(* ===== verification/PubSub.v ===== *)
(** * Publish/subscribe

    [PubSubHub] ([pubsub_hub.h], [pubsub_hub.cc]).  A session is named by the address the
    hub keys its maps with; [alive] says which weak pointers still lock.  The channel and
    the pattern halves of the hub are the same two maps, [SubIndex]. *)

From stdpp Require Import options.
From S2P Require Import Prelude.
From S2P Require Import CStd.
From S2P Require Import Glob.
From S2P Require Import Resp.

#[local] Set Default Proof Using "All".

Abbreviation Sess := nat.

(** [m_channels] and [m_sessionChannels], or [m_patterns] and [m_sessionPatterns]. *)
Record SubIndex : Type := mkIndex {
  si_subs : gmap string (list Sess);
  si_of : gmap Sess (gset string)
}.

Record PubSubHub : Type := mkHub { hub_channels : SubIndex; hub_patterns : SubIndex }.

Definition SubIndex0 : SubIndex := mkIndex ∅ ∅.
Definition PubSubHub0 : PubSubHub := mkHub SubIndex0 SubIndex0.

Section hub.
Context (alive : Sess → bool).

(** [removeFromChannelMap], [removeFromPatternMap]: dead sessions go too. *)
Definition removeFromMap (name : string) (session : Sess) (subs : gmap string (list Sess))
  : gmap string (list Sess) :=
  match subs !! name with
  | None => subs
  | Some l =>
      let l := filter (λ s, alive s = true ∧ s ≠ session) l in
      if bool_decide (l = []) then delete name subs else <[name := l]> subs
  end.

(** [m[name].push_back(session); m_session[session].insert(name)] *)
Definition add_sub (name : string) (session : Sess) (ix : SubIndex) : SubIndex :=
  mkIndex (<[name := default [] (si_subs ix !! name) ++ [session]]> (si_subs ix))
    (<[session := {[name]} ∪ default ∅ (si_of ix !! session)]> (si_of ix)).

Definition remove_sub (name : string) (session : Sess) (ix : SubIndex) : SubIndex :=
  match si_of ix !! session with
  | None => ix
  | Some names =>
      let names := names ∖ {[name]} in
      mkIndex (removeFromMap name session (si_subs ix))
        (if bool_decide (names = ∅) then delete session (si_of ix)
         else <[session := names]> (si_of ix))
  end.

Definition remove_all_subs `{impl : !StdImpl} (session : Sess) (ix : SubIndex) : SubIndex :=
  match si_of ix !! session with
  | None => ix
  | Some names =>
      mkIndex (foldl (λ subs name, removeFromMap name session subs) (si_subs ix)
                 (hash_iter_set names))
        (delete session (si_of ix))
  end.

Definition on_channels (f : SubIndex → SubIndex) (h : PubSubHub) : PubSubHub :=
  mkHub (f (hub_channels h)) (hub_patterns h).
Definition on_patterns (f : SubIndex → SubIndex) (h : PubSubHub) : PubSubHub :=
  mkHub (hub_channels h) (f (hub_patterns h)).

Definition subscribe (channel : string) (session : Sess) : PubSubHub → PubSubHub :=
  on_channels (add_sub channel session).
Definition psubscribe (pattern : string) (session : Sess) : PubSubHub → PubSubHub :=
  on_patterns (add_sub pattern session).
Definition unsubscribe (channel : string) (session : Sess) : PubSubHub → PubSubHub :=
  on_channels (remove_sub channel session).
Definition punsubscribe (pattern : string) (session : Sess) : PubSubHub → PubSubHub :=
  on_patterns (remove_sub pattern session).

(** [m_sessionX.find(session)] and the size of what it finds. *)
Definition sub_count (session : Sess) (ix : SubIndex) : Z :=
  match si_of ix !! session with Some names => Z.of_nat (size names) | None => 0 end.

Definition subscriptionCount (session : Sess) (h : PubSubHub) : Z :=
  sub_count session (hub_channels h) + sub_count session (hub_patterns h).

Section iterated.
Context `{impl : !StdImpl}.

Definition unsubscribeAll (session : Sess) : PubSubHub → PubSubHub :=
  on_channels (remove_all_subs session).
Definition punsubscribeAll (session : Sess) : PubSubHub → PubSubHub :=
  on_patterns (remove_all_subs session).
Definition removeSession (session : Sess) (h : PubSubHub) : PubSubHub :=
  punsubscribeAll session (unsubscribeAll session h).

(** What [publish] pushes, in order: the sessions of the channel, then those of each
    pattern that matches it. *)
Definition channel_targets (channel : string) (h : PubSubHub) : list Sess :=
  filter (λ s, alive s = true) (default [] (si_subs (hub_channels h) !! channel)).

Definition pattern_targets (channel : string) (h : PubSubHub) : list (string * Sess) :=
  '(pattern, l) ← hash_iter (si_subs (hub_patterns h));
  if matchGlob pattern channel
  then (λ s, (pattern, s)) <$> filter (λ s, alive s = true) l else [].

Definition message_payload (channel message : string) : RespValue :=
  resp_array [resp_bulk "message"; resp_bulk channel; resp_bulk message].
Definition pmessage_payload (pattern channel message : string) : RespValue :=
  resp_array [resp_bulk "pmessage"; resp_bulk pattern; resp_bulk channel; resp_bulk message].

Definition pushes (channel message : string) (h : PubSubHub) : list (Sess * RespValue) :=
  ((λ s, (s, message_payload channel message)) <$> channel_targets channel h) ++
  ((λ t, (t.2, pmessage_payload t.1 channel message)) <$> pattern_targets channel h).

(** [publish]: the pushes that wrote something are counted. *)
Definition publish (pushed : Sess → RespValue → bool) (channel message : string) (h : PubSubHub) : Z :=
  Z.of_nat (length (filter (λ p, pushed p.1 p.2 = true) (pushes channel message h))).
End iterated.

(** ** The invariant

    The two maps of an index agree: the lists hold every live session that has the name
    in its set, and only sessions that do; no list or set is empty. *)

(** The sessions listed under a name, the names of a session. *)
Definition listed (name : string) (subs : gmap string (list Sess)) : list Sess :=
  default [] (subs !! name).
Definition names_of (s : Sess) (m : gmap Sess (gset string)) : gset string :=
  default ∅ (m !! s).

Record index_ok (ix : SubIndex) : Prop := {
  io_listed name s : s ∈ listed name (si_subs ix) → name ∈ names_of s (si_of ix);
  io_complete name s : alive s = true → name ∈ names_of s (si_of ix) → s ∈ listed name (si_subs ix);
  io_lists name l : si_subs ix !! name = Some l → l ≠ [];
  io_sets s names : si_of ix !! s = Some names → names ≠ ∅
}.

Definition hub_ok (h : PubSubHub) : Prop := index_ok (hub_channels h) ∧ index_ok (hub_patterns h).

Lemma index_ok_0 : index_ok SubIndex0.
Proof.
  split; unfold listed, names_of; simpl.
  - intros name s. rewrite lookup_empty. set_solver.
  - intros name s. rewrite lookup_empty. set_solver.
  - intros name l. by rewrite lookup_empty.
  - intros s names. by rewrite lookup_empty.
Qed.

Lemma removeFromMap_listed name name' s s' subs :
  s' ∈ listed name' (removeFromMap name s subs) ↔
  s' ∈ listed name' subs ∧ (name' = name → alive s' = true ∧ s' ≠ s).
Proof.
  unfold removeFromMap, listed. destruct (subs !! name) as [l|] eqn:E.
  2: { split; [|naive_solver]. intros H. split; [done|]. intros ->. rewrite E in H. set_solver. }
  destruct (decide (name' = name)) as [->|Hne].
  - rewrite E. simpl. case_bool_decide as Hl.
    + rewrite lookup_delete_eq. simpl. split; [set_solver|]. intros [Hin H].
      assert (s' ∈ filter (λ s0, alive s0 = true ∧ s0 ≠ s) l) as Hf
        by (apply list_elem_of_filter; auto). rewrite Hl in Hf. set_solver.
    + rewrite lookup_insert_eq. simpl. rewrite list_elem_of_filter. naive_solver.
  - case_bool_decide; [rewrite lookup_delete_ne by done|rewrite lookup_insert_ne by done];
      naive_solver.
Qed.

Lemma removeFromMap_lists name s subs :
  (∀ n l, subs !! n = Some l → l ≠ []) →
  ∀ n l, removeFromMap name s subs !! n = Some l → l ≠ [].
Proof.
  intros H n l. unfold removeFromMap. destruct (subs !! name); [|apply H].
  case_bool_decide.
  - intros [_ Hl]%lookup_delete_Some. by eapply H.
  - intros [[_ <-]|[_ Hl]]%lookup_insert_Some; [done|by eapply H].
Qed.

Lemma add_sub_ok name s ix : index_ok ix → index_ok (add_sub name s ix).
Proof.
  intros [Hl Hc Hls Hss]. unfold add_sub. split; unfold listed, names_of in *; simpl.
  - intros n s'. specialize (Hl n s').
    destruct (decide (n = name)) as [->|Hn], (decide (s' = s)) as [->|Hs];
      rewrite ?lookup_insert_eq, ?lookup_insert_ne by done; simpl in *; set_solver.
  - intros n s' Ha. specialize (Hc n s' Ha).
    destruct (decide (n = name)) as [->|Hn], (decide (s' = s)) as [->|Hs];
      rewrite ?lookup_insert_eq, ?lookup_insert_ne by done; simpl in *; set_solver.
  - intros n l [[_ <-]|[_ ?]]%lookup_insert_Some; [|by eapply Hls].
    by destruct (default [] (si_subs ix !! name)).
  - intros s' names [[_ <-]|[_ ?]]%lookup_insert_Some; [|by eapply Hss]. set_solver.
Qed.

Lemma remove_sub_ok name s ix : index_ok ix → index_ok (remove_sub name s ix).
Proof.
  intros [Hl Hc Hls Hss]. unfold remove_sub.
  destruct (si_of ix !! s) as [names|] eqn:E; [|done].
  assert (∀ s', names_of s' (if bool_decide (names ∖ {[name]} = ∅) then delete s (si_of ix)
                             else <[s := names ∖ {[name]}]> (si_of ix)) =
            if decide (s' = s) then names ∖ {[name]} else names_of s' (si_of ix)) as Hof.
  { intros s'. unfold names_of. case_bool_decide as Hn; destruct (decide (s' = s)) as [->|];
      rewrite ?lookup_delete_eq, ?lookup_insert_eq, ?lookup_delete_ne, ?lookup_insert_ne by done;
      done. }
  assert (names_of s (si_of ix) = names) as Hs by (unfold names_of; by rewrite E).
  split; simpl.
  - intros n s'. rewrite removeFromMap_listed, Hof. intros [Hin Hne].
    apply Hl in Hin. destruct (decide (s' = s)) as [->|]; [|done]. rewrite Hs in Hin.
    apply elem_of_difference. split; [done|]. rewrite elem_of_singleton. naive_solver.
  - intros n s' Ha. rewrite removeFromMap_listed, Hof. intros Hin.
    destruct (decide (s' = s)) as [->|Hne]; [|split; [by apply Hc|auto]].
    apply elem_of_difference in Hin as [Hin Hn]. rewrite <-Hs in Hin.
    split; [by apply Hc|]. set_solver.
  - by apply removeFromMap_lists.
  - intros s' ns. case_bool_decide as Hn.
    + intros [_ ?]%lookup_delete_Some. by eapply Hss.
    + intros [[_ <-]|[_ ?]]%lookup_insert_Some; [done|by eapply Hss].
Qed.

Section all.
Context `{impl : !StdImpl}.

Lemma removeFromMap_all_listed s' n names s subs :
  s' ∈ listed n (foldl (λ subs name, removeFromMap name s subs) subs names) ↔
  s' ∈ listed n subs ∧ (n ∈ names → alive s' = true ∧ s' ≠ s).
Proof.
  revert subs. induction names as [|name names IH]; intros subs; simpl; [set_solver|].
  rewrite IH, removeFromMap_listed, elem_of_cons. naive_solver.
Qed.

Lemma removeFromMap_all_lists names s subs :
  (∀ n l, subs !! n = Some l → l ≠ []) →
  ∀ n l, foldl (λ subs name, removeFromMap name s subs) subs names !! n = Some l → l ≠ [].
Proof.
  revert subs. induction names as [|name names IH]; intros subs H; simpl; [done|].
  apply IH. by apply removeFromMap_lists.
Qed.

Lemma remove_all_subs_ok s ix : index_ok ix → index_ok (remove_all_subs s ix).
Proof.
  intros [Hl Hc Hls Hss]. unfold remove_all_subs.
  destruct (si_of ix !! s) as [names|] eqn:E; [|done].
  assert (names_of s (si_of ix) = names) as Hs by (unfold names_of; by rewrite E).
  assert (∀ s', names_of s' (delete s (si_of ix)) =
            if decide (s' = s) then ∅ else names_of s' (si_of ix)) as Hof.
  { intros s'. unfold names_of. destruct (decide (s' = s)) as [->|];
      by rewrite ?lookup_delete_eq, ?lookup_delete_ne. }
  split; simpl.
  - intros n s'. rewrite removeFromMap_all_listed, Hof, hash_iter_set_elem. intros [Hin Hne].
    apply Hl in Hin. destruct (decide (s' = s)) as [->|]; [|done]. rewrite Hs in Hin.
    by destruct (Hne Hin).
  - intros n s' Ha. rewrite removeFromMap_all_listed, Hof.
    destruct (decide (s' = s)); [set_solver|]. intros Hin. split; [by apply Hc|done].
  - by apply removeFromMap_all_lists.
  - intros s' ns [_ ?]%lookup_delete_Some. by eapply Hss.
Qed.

══════════════════════════════

§ **Work task**
Please transcribe the data above without changes, from its first line to its "Context (alive : Sess → bool)." line, and leave out anything past that.

§ **Worked solution**
(* ===== verification/PubSub.v ===== *)
(** * Publish/subscribe

    [PubSubHub] ([pubsub_hub.h], [pubsub_hub.cc]).  A session is named by the address the
    hub keys its maps with; [alive] says which weak pointers still lock.  The channel and
    the pattern halves of the hub are the same two maps, [SubIndex]. *)

From stdpp Require Import options.
From S2P Require Import Prelude.
From S2P Require Import CStd.
From S2P Require Import Glob.
From S2P Require Import Resp.

#[local] Set Default Proof Using "All".

Abbreviation Sess := nat.

(** [m_channels] and [m_sessionChannels], or [m_patterns] and [m_sessionPatterns]. *)
Record SubIndex : Type := mkIndex {
  si_subs : gmap string (list Sess);
  si_of : gmap Sess (gset string)
}.

Record PubSubHub : Type := mkHub { hub_channels : SubIndex; hub_patterns : SubIndex }.

Definition SubIndex0 : SubIndex := mkIndex ∅ ∅.
Definition PubSubHub0 : PubSubHub := mkHub SubIndex0 SubIndex0.

Section hub.
Context (alive : Sess → bool).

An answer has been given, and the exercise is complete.